Schnarch goes on to explain, “When you have your anxiety under better control, you stop going for your partner’s jugular vein. You act like mammals do: you’re capable of mother-infant nurturance and pair-bonding (like geese who “imprint” on their partner)— but not intimacy or choosing someone and being chosen.”

For what differentiates humans from mammals, we need the neocortex.  “The neocortex first assumed importance in primates and culminated in the human brain with its two large cerebral hemispheres that play such a dominant role. These hemispheres have been responsible for the development of human language, abstract thought, imagination, and consciousness. The neocortex is flexible and has almost infinite l earning abilities. The neocortex is also what has enabled human cultures to develop.” (McGill)  Our ability to experience relational intimacy also resides in the neocortex. In other words, until the neocortex came on the scene, no being on the planet was capable of experiencing intimacy with another being.  Our neocortex makes it possible for us to experience intimacy.

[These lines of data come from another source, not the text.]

Lemma switchType_login_advance payload s :
  advance (switchType EVENT_TYPE_LOGIN payload) s =
  if waitingForLogin s && isLoggedIn s then (s, Done (Ok tt))
  else
    (effect (call_login (contactId payload))
       (if bool_decide (accountId (storedData s) ≠ contactId payload)
        then storeData (mkMisc None None (contactId payload)) (clearData s)
        else s),
     Done (Ok tt)).
Proof.
  unfold switchType, gets. cbn [mbind Async_bind bind advance mret Async_ret].
  destruct (waitingForLogin s && isLoggedIn s); [reflexivity|].
  cbn [mbind Async_bind bind advance mret Async_ret].
  change (bind ?m ?f) with (m ≫= f).
  rewrite advance_bind.
  destruct (DISABLE_EVENT_CACHE s) eqn:Hd; cbn [negb].
  - cbn [advance mret Async_ret]. rewrite perform_advance.
    destruct (bool_decide _); [|done].
    unfold storeData, clearData.
    destruct s as [? ? ? ? ? ? ? ? dis ? ? ? ?]. cbn in Hd. by subst dis.
  - rewrite advance_bind, await_advance, getMiscellaneousStoreData_advance.
    case_bool_decide as Hacc.
    + rewrite advance_bind, await_advance, resetMiscellaneousStoreData_advance.
      rewrite await_advance, setMiscellaneousStoreData_advance.
      by rewrite perform_advance.
    + cbn [advance mret Async_ret]. by rewrite perform_advance.
Qed.

(** The handler up to its [switch]: the heartbeat that stands for the
    envelope, then the watermark. *)
Lemma handler_complete event s :
  let s1 := if bool_decide (getType event ≠ EVENT_TYPE_HEARTBEAT)
            then effect (emit "heartbeat" (receivedHeartbeat (getType event))) s
            else s in
  let s2 := if overwrites (getSeq event) s1
            then storeData (mkMisc (Some (toString (getSeq event)))
                              (Some (toString (now s))) None) s1
            else s1 in
  complete (onGrpcStreamEvent event) s =
  complete (switchType (getType event) (getPayload event)) s2.
Proof.
  unfold complete. rewrite onGrpcStreamEvent_advance, advance_bind.
  by rewrite updateWatermark_advance.
Qed.

Lemma watermark_fields (seq : Z) (data : MiscellaneousStoreData) s :
  let s2 := if overwrites seq s then storeData data s else s in
  control s2 = control s /\ trace s2 = trace s /\
  DISABLE_EVENT_CACHE s2 = DISABLE_EVENT_CACHE s.
Proof.
  cbv zeta. destruct (overwrites seq s); [|done]. apply storeData_fields.
Qed.

(** X12.  With the event cache disabled, or before the miscellaneous store
    exists, the handler persists nothing, whatever envelope it is given:
    the store is left as it is. *)
Theorem handler_without_store (event : EventResponse) (s : PuppetService) :
  DISABLE_EVENT_CACHE s = true \/ miscellaneous s = None ->
  miscellaneous (complete (onGrpcStreamEvent event) s) = miscellaneous s.
Proof.
  intros Hoff. rewrite handler_complete. cbv zeta.
  set (s1 := if bool_decide _ then _ else s).
  assert ((DISABLE_EVENT_CACHE s1 = true \/ miscellaneous s1 = None) /\
          miscellaneous s1 = miscellaneous s) as [Hoff1 Hm1].
  { unfold s1. destruct (bool_decide _); [|done]. by destruct s. }
  assert (forall data s, DISABLE_EVENT_CACHE s = true \/ miscellaneous s = None ->
            miscellaneous (storeData data s) = miscellaneous s) as Hstore.
  { intros [[q|] [t|] [a|]] s0 [Hd|Hm]; unfold storeData, setField;
      destruct s0 as [? ? ? ? ? misc ? ? dis ? ? ? ?]; cbn in *; subst;
      try destruct dis; done. }
  assert (forall s, DISABLE_EVENT_CACHE s = true \/ miscellaneous s = None ->
            miscellaneous (clearData s) = miscellaneous s) as Hclear.
  { intros s0 [Hd|Hm]; unfold clearData;
      destruct s0 as [? ? ? ? ? misc ? ? dis ? ? ? ?]; cbn in *; subst;
      try destruct dis; done. }
  set (s2 := if overwrites _ s1 then _ else s1).
  assert ((DISABLE_EVENT_CACHE s2 = true \/ miscellaneous s2 = None) /\
          miscellaneous s2 = miscellaneous s) as [Hoff2 Hm2].
  { unfold s2. destruct (overwrites _ s1); [|done].
    rewrite Hstore by done. split; [|done].
    destruct (storeData_fields
                (mkMisc (Some (toString (getSeq event)))
                   (Some (toString (now s))) None) s1) as (_ & _ & ->).
    destruct Hoff1 as [?|Hn]; [by left|by right]. }
  rewrite <- Hm2. clearbody s2. clear s1 Hoff1 Hm1 Hm2.
  unfold complete.
  destruct (decide (getType event = EVENT_TYPE_LOGIN)) as [Hin|Hin].
  - rewrite Hin, switchType_login_advance.
    destruct (_ && _); [done|]. cbn [fst].
    case_bool_decide.
    + assert (miscellaneous (clearData s2) = miscellaneous s2) as Hc
        by (by apply Hclear).
      transitivity (miscellaneous (storeData (mkMisc None None
                                     (contactId (getPayload event)))
                                     (clearData s2))); [by destruct (storeData _ _)|].
      rewrite Hstore; [done|].
      destruct (clearData_fields s2) as (_ & _ & ->).
      destruct Hoff2 as [?|Hn]; [by left|right]. by rewrite Hc.
    + by destruct s2.
  - destruct (decide (getType event = EVENT_TYPE_LOGOUT)) as [Hout|Hout].
    + rewrite Hout, switchType_logout_advance. cbn [fst].
      transitivity (miscellaneous (clearData s2)); [by destruct (clearData _)|].
      by apply Hclear.
    + destruct (Runs_advance effects_step returns _ s2
                  (switchType_effects _ (getPayload event) Hin Hout))
        as [(_ & Hm & _) _].
      done.
Qed.

Lemma handler_without_store_witness :
  let s := constructor None true 1000 in
  miscellaneous
    (complete (onGrpcStreamEvent
                 (mkEventResponse EVENT_TYPE_LOGIN (loginPayload "A1") 5)) s)
  = miscellaneous s.
Proof.
  apply (handler_without_store
           (mkEventResponse EVENT_TYPE_LOGIN (loginPayload "A1") 5)
           (constructor None true 1000)).
  by left.
Defined.
(** * Flow CLI: argument coercion and contract configuration

    A shallow embedding of [pkg/flowkit/arguments.go] (the functions
    [processValue], [GetAuthorizerCount] and [ParseArgumentsWithoutType])
    and of the contract part of the project configuration, with the
    properties the specification states about them. *)

From Stdlib Require Import Ascii DecimalString.
From stdpp Require Import base option list strings gmap fin_maps.

(** ** Go preliminaries *)

(** The double-quote character (code 34). *)
Definition dquote : ascii := Ascii.ascii_of_nat 34.

(** The Go string literal made of one double quote. *)
Definition dquote_string : string := String dquote EmptyString.

(** A Go slice is either [nil] or a (possibly empty) sequence: the two are
    told apart by [== nil] but both have length zero. *)
Definition slice (A : Type) : Type := option (list A).

Definition len {A : Type} (s : slice A) : nat :=
  match s with
  | None => 0
  | Some l => length l
  end.

(** [strings.HasPrefix(s, prefix)]. *)
Definition strings_HasPrefix (s prefix : string) : bool := String.prefix prefix s.

(** [strings.Contains(s, substr)]: [substr] is a prefix of some suffix of [s]. *)
Fixpoint strings_Contains (s substr : string) : bool :=
  String.prefix substr s ||
  match s with
  | EmptyString => false
  | String _ s' => strings_Contains s' substr
  end.

(** [%d] of a non-negative [int]. *)
Definition fmt_d (n : nat) : string := NilZero.string_of_uint (Nat.to_uint n).

(** A Go [error] built by [fmt.Errorf] is its message. *)
Definition error : Type := string.

(** [*strconv.NumError], the error of a failed conversion. *)
Record NumError : Type := {
  Func : string;
  Num : string;
  Err : string
}.

(** [strconv.ParseBool] of the Go standard library: it accepts exactly the
    twelve spellings below, and returns [false] together with a syntax error
    for every other string. *)
Definition strconv_ParseBool (str : string) : bool * option NumError :=
  if bool_decide (str ∈ ["1"; "t"; "T"; "true"; "TRUE"; "True"]) then (true, None)
  else if bool_decide (str ∈ ["0"; "f"; "F"; "false"; "FALSE"; "False"]) then (false, None)
  else (false, Some {| Func := "ParseBool"; Num := str; Err := "invalid syntax" |}).

(** ** [processValue]  (arguments.go, lines 70-79) *)

(** The function returns an [interface{}] holding a string or a bool; the
    error of [strconv.ParseBool] is assigned to the blank identifier. *)
Inductive processed : Type :=
  | ProcessedString (s : string)
  | ProcessedBool (b : bool).

Definition processValue (argType argValue : string) : processed :=
  if String.eqb argType "Address" && negb (strings_Contains argValue "0x") then
    ProcessedString ("0x" +:+ argValue)
  else if String.eqb argType "Bool" then
    let converted := fst (strconv_ParseBool argValue) in
    ProcessedBool converted
  else
    ProcessedString argValue.

(** ** The collaborators: parsed programs and semantic types *)

(** [sema.Type], as far as the engine looks at it: optionals, the simple
    types (package-level singletons of Cadence, told apart by their name),
    the address type, and every other type. *)
Inductive sema_Type : Type :=
  | OptionalType (T : sema_Type)
  | SimpleType (Name : string)
  | AddressType
  | OtherType (Name : string).

(** [sema.StringType]. *)
Definition StringType : sema_Type := SimpleType "String".

Global Instance sema_Type_eq_dec : EqDecision sema_Type.
Proof. solve_decision. Defined.

(** [common.StringLocation]. *)
Definition common_Location : Type := string.
Definition StringLocation (fileName : string) : common_Location := fileName.

(** [ParseArgumentsWithoutType], lines 151-170: the inner [for] loop.  It
    unwraps optionals and rewrites the argument string by the leaf type; it
    yields the string and the type that line 172 hands to
    [runtime.ParseLiteral]. *)
Fixpoint rewriteArgument (semaType : sema_Type) (argumentString : string)
    : string * sema_Type :=
  match semaType with
  | OptionalType T => rewriteArgument T argumentString
  | SimpleType _ =>
      if bool_decide (semaType = StringType) then
        if (0 <? String.length argumentString)
           && negb (strings_HasPrefix argumentString dquote_string)
        then (dquote_string +:+ argumentString +:+ dquote_string, semaType)
        else (argumentString, semaType)
      else (argumentString, semaType)
  | AddressType =>
      if negb (strings_Contains argumentString "0x")
      then ("0x" +:+ argumentString, semaType)
      else (argumentString, semaType)
  | OtherType _ => (argumentString, semaType)
  end.

(** The leaf of a type: what is left once every optional is unwrapped. *)
Fixpoint leafType (semaType : sema_Type) : sema_Type :=
  match semaType with
  | OptionalType T => leafType T
  | _ => semaType
  end.

Section Engine.

(** Types of the Cadence library the engine only passes around. *)
Context {ast_Type cadence_Value Checker Interpreter : Type}.

(** [ast.Parameter]: the identifier and the type of its annotation. *)
Record ast_Parameter : Type := {
  Identifier : string;
  TypeAnnotation_Type : ast_Type
}.

(** [ast.ParameterList]; a [*ast.ParameterList] is an [option]. *)
Record ParameterList : Type := {
  Parameters : slice ast_Parameter
}.

Record FunctionDeclaration : Type := {
  FunctionDeclaration_ParameterList : option ParameterList
}.

Record SpecialFunctionDeclaration : Type := {
  SpecialFunctionDeclaration_FunctionDeclaration : FunctionDeclaration
}.

Record TransactionDeclaration : Type := {
  TransactionDeclaration_ParameterList : option ParameterList;
  Prepare : option SpecialFunctionDeclaration
}.

(** [ast.CompositeDeclaration], seen through [Members.Initializers()]. *)
Record CompositeDeclaration : Type := {
  Members_Initializers : list SpecialFunctionDeclaration
}.

(** What a parsed [*ast.Program] exposes to the engine:
    [sema.FunctionEntryPointDeclaration(program)],
    [program.TransactionDeclarations()] and
    [program.SoleContractDeclaration()]. *)
Record Program : Type := {
  FunctionEntryPointDeclaration : option FunctionDeclaration;
  TransactionDeclarations : list TransactionDeclaration;
  SoleContractDeclaration : option CompositeDeclaration
}.

(** [cmd.PrepareProgram] and [cmd.PrepareChecker]; a parse error ends the
    process inside the collaborator, so a program is always returned.
    [PrepareProgram] stores the code under its location in [codes]. *)
Context (PrepareProgram : list Byte.byte → common_Location → Program).
Context (PrepareChecker :
  Program → common_Location → gmap common_Location (list Byte.byte) → Checker).
Context (ConvertType : Checker → ast_Type → sema_Type).
Context (QualifiedString : sema_Type → string).
(** [interpreter.NewInterpreter(nil, nil, &interpreter.Config{})]. *)
Context (NewInterpreter : Interpreter + error).
(** [runtime.ParseLiteral]. *)
Context (ParseLiteral : string → sema_Type → Interpreter → cadence_Value + error).

(** ** [GetAuthorizerCount]  (arguments.go, lines 81-97) *)

Definition GetAuthorizerCount (fileName : string) (code : list Byte.byte) : nat :=
  let location := StringLocation fileName in
  let program := PrepareProgram code location in
  let transactionDeclaration := TransactionDeclarations program in
  match transactionDeclaration with
  | [td] =>
      match Prepare td with
      | Some prepare =>
          match FunctionDeclaration_ParameterList
                  (SpecialFunctionDeclaration_FunctionDeclaration prepare) with
          | Some parameters => len (Parameters parameters)
          | None => 0
          end
      | None => 0
      end
  | _ => 0
  end.
(** The filled-in form, a signed-in user and a function whose e-mail
    service is down: the toast still reads Message Sent, for 3 contacts. *)
Lemma broadcast_reports_success_witness :
  BroadcastMessaging.toasts
    (BroadcastMessaging.handleSendBroadcast Fixture.toString Fixture.trim
       Fixture.online Fixture.form)
  = [mkToast "Message Sent" "Broadcast sent to 3 contacts" false].
Proof.
  destruct (@broadcast_reports_success_whatever_the_mail_service_does
              Fixture.toString Fixture.trim Fixture.htmlBody
              Fixture.toISOString Fixture.sendNothing None "u1"
              Fixture.online Fixture.form
              (fun request => eq_refl) eq_refl eq_refl)
    as (H & _).
  - discriminate.
  - exact H.
Defined.

(** The same form and user: the message invoked ends with the maps link. *)
Lemma broadcast_text_carries_the_link_witness :
  SendBroadcastMessage.message
    (BroadcastMessaging.body Fixture.toString "u1" Fixture.online Fixture.form)
  = ("All fine." ++ SendBroadcastMessage.newline ++ SendBroadcastMessage.newline
     ++ "📍 My current location: https://maps.google.com/maps?q=28.6315,77.2167")%string.
Proof.
  destruct (@broadcast_text_carries_the_link Fixture.toString Fixture.trim
              None "u1" Fixture.online Fixture.form
              (lat Sample.here) (lng Sample.here) eq_refl eq_refl)
    as (H & _).
  exact H.
Defined.
Lemma operations_keep_position_valid_witness :
  book (state (engine world_two)) = Some book_two /\
  valid_position book_two (position (state (engine world_two))) /\
  book_requirement OpNextWord book_two /\
  exists w', run (fun s => s) None OpNextWord world_two = (Normal tt, w') /\
             holds_valid_position w'.
Proof.
  assert (Hv : valid_position book_two (position (state (engine world_two)))).
  { apply valid_positionb_spec. reflexivity. }
  split; [reflexivity|]. split; [exact Hv|]. split; [exact book_two_dense|].
  apply (operations_keep_position_valid (fun s => s) None OpNextWord world_two book_two);
    [reflexivity | exact Hv | exact book_two_dense].
Defined.

(** C1, counterexample to the original statement. [book_gap] has a chapter without paragraphs. With
    that book loaded and the valid position (1,0,0), [goToChapter(0)] tests
    the chapter index only: it completes normally and leaves the position
    (0,0,0), which is not valid, chapter 0 having no paragraph 0. *)
Lemma goToChapter_reaches_invalid_position :
  book (state (engine world_gap)) = Some book_gap /\
  valid_position book_gap (position (state (engine world_gap))) /\
  fst (goToChapter 0 world_gap) = Normal tt /\
  book (state (engine (after (goToChapter 0) world_gap))) = Some book_gap /\
  position (state (engine (after (goToChapter 0) world_gap))) = pos 0 0 0 /\
  ~ valid_position book_gap (position (state (engine (after (goToChapter 0) world_gap)))).
Proof.
  split; [reflexivity|].
  split; [apply valid_positionb_spec; reflexivity|].
  repeat split; try reflexivity.
  intros H. apply valid_positionb_spec in H. vm_compute in H. discriminate.
Qed.

(** ** Theorems: clamping *)

Lemma clamp_walk_spec (chs : list Chapter) (n : nat) (ch0 : Chapter) :
  chs !! n = Some ch0 ->
  exists k ch,
    clamp_walk chs n (Some ch0) = Normal (k, ch) /\
    (k <= n)%nat /\
    chs !! k = Some ch /\
    (paragraphs ch = [] -> k = O).
Proof.
  revert ch0. induction n as [|n IH]; intros ch0 Hch0.
  - exists O, ch0. simpl. auto.
  - simpl. destruct (Z.eqb_spec (js_length (paragraphs ch0)) 0) as [Hz|Hnz].
    + destruct (lookup_lt_is_Some_2 chs n) as [ch1 Hch1].
      { apply lookup_lt_Some in Hch0. lia. }
      rewrite Hch1. destruct (IH ch1 Hch1) as (k & ch & Hrun & Hle & Hk & Hempty).
      exists k, ch. repeat split; auto.
    + exists (S n), ch0. repeat split; auto.
      intros Hnil. apply js_length_nil in Hnil. contradiction.
Qed.

(** C4 (as the code has it). For a book with at least one chapter and any
    integer components, [clampPosition] completes normally with a position
    whose chapter index is in range. If that chapter has a paragraph, the
    paragraph index is in range, and if that paragraph has a word, the word
    index is in range too; an empty paragraph gets word index 0, and the
    chapter it settles on has no paragraph only when it is chapter 0, with
    paragraph and word index 0. Hence the result is valid whenever the book
    has no empty chapter and no empty paragraph. *)
Theorem clampPosition_result (b : ProcessedBook) (p : ReadingPosition) :
  chapters b <> [] ->
  exists q,
    clampPosition b p = Normal q /\
    0 <= chapterIndex q < js_length (chapters b) /\
    (forall ch, js_index (chapters b) (chapterIndex q) = Some ch ->
       (paragraphs ch = [] ->
          chapterIndex q = 0 /\ paragraphIndex q = 0 /\ wordIndex q = 0) /\
       (paragraphs ch <> [] ->
          0 <= paragraphIndex q < js_length (paragraphs ch) /\
          forall par, js_index (paragraphs ch) (paragraphIndex q) = Some par ->
            (words par = [] -> wordIndex q = 0) /\
            (words par <> [] -> 0 <= wordIndex q < js_length (words par)))) /\
    (dense b -> valid_position b q).
Proof.
  intros Hne.
  assert (Hlen : 0 < js_length (chapters b)).
  { unfold js_length. destruct (chapters b); [congruence | simpl; lia]. }
  unfold clampPosition.
  set (c0 := Math_max 0 (Math_min (chapterIndex p) (js_length (chapters b) - 1))).
  assert (Hc0 : 0 <= c0 < js_length (chapters b)) by (unfold c0, Math_max, Math_min; lia).
  destruct (js_index_in_range _ _ Hc0) as [ch0 Hch0]. rewrite Hch0.
  assert (Hch0' : chapters b !! Z.to_nat c0 = Some ch0).
  { unfold js_index in Hch0. destruct (c0 <? 0); [discriminate | exact Hch0]. }
  destruct (clamp_walk_spec _ _ _ Hch0') as (k & ch & Hrun & Hle & Hk & Hempty).
  rewrite Hrun.
  set (p1 := Math_max 0 (Math_min (paragraphIndex p)
                                   (Math_max 0 (js_length (paragraphs ch) - 1)))).
  eexists. split; [reflexivity|]. simpl.
  assert (Hkr : 0 <= Z.of_nat k < js_length (chapters b)) by lia.
  assert (Hstruct :
    (paragraphs ch = [] ->
       Z.of_nat k = 0 /\ p1 = 0 /\
       match js_index (paragraphs ch) p1 with
       | Some par => Math_max 0 (Math_min (wordIndex p) (Math_max 0 (js_length (words par) - 1)))
       | None => 0
       end = 0) /\
    (paragraphs ch <> [] ->
       0 <= p1 < js_length (paragraphs ch) /\
       forall par, js_index (paragraphs ch) p1 = Some par ->
         (words par = [] ->
            match js_index (paragraphs ch) p1 with
            | Some par => Math_max 0 (Math_min (wordIndex p) (Math_max 0 (js_length (words par) - 1)))
            | None => 0
            end = 0) /\
         (words par <> [] ->
            0 <= match js_index (paragraphs ch) p1 with
                 | Some par => Math_max 0 (Math_min (wordIndex p) (Math_max 0 (js_length (words par) - 1)))
                 | None => 0
                 end < js_length (words par)))).
  { split.
    - intros Hnil. split; [rewrite (Hempty Hnil); reflexivity|].
      assert (Hp1 : p1 = 0).
      { unfold p1. rewrite Hnil. unfold js_length, Math_max, Math_min. simpl. lia. }
      split; [exact Hp1|]. rewrite Hp1, Hnil. reflexivity.
    - intros Hnn.
      assert (0 < js_length (paragraphs ch)).
      { unfold js_length. destruct (paragraphs ch); [congruence | simpl; lia]. }
      split; [unfold p1, Math_max, Math_min; lia|].
      intros par Hpar. rewrite Hpar. split.
      + intros Hnil. rewrite Hnil. unfold js_length, Math_max, Math_min. simpl. lia.
      + intros Hwn.
        assert (0 < js_length (words par)).
        { unfold js_length. destruct (words par); [congruence | simpl; lia]. }
        unfold Math_max, Math_min. lia. }
  split; [exact Hkr|]. split.
  - intros ch' Hch'. rewrite js_index_of_nat in Hch'.
    assert (ch' = ch) by congruence. subst ch'. exact Hstruct.
  - intros Hd.
    assert (Hjs : js_index (chapters b) (Z.of_nat k) = Some ch)
      by (rewrite js_index_of_nat; exact Hk).
    destruct (dense_chapter b _ ch Hd Hjs) as [Hpl Hpars].
    destruct Hstruct as [_ Hs]. destruct Hs as [Hp1 Hw].
    { intros Hnil. rewrite Hnil in Hpl. unfold js_length in Hpl. simpl in Hpl. lia. }
    destruct (js_index_in_range _ _ Hp1) as [par Hpar].
    pose proof (dense_paragraph ch _ par Hpars Hpar) as Hwl.
    destruct (Hw par Hpar) as [_ Hin].
    apply (valid_position_intro b _ ch par); simpl; auto.
    apply Hin. intros Hnil. rewrite Hnil in Hwl. unfold js_length in Hwl. simpl in Hwl. lia.
Qed.

Lemma book_two_has_chapters : chapters book_two <> [].
Proof. discriminate. Qed.

Lemma clampPosition_result_witness :
  chapters book_two <> [] /\
  clampPosition book_two (pos 7 3 9) = Normal (pos 1 0 0) /\
  valid_position book_two (pos 1 0 0).
Proof.
  split; [exact book_two_has_chapters|].
  destruct (clampPosition_result book_two (pos 7 3 9) book_two_has_chapters)
    as (q & Hrun & _ & _ & Hvalid).
  assert (Hq : q = pos 1 0 0).
  { vm_compute in Hrun. injection Hrun as Hq. symmetry. exact Hq. }
  subst q. split; [reflexivity | exact (Hvalid book_two_dense)].
Defined.

(** C4, counterexample to the original statement. On a book without chapters [clampPosition]
    throws: it reads [chapters[0]], which is [undefined], and then its
    [paragraphs]. On a book whose only chapter has no paragraph it returns
    (0,0,0), which is not a valid position of that book. *)
Lemma clampPosition_can_fail_or_return_invalid :
  clampPosition book_none (pos 0 0 0) = Throw TypeError /\
  clampPosition book_hollow (pos 0 0 0) = Normal (pos 0 0 0) /\
  ~ valid_position book_hollow (pos 0 0 0).
Proof.
  split; [reflexivity|]. split; [reflexivity|].
  intros H. apply valid_positionb_spec in H. vm_compute in H. discriminate.
Qed.

(** ** Theorems: timing *)

(** C9. At 300 words per minute, with the length delay enabled at factor
    0.1 and the frequency delay disabled, the delay of the word
    extraordinary followed by a full stop is exactly 660 milliseconds in
    binary64 arithmetic: the base interval 200, the punctuation delay 300
    and the length delay 160 ((13 - 5) * 0.1 * 200). *)
Theorem delay_of_extraordinary tl wr (f : float) :
  let settings := {| lengthDelayEnabled := true; lengthDelayFactor := 0.1%float;
                     frequencyDelayEnabled := false; frequencyDelayFactor := f |} in
  Number 300 = 300%float /\
  calculateBaseInterval 300%float = 200%float /\
  calculatePunctuationDelay (js "extraordinary.") 200%float = 300%float /\
  js_length (List.filter is_alnum (js "extraordinary.")) = 13 /\
  calculateLengthDelay (js "extraordinary.") 200%float 0.1%float = 160%float /\
  calculateTotalDelay tl wr (js "extraordinary.") 300%float settings = 660%float.
Proof. repeat split; vm_compute; reflexivity. Qed.

(** ** Theorems: binary64 rounding *)

Lemma fexp64_eq e : fexp64 e = Z.max (e - 53) (-1074).
Proof. reflexivity. Qed.

Lemma digits2_pos_bounds (p : positive) :
  2 ^ (Zpos (digits2_pos p) - 1) <= Zpos p < 2 ^ Zpos (digits2_pos p).
Proof.
  induction p as [p IH | p IH |]; simpl digits2_pos.
  - rewrite Pos2Z.inj_succ.
    replace (Z.succ (Zpos (digits2_pos p)) - 1) with (Z.succ (Zpos (digits2_pos p) - 1)) by lia.
    rewrite !Z.pow_succ_r by lia. lia.
  - rewrite Pos2Z.inj_succ.
    replace (Z.succ (Zpos (digits2_pos p)) - 1) with (Z.succ (Zpos (digits2_pos p) - 1)) by lia.
    rewrite !Z.pow_succ_r by lia. lia.
  - simpl. lia.
Qed.

Lemma Zdigits2_bounds (m : Z) :
  0 < m -> 2 ^ (Zdigits2 m - 1) <= m < 2 ^ Zdigits2 m.
Proof.
  destruct m as [|p|p]; try lia. intros _. apply digits2_pos_bounds.
Qed.

Lemma Zdigits2_pos (m : Z) : 0 < m -> 0 < Zdigits2 m.
Proof. destruct m; simpl; lia. Qed.

Lemma shr_1_m (mrs : shr_record) :
  0 <= shr_m mrs -> shr_m (shr_1 mrs) = shr_m mrs / 2.
Proof.
  destruct mrs as [m r s]. simpl. intros Hm.
  destruct m as [|[p|p|]|p]; try lia; try reflexivity; cbn [shr_m shr_1].
  - apply Z.div_unique with (r := 1); lia.
  - apply Z.div_unique with (r := 0); lia.
Qed.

Schnarch hits it out of the park with this:

“What we do know about intimacy is that it hinges on our capacity to make self-other distinctions. Self-disclosure involves a capacity for self-awareness, self-reflection, and complex language. In humans, all these processes are mediated by the neocortex. Intimacy is a relatively unique phenomenon within the animal kingdom— something we share with few other species (if any), and one that’s singularly sophisticated in humans. Until we evolved a neocortex, humans were not capable of intimacy.”

This is what our brain looks like.  What’s more, it is not siloed.  Our little lizard brain affects our mammalian brain, and, in turn, often determines what our very human neocortical brain will do.

Believe it or not, we have a much bigger say in how that whole song and dance goes down.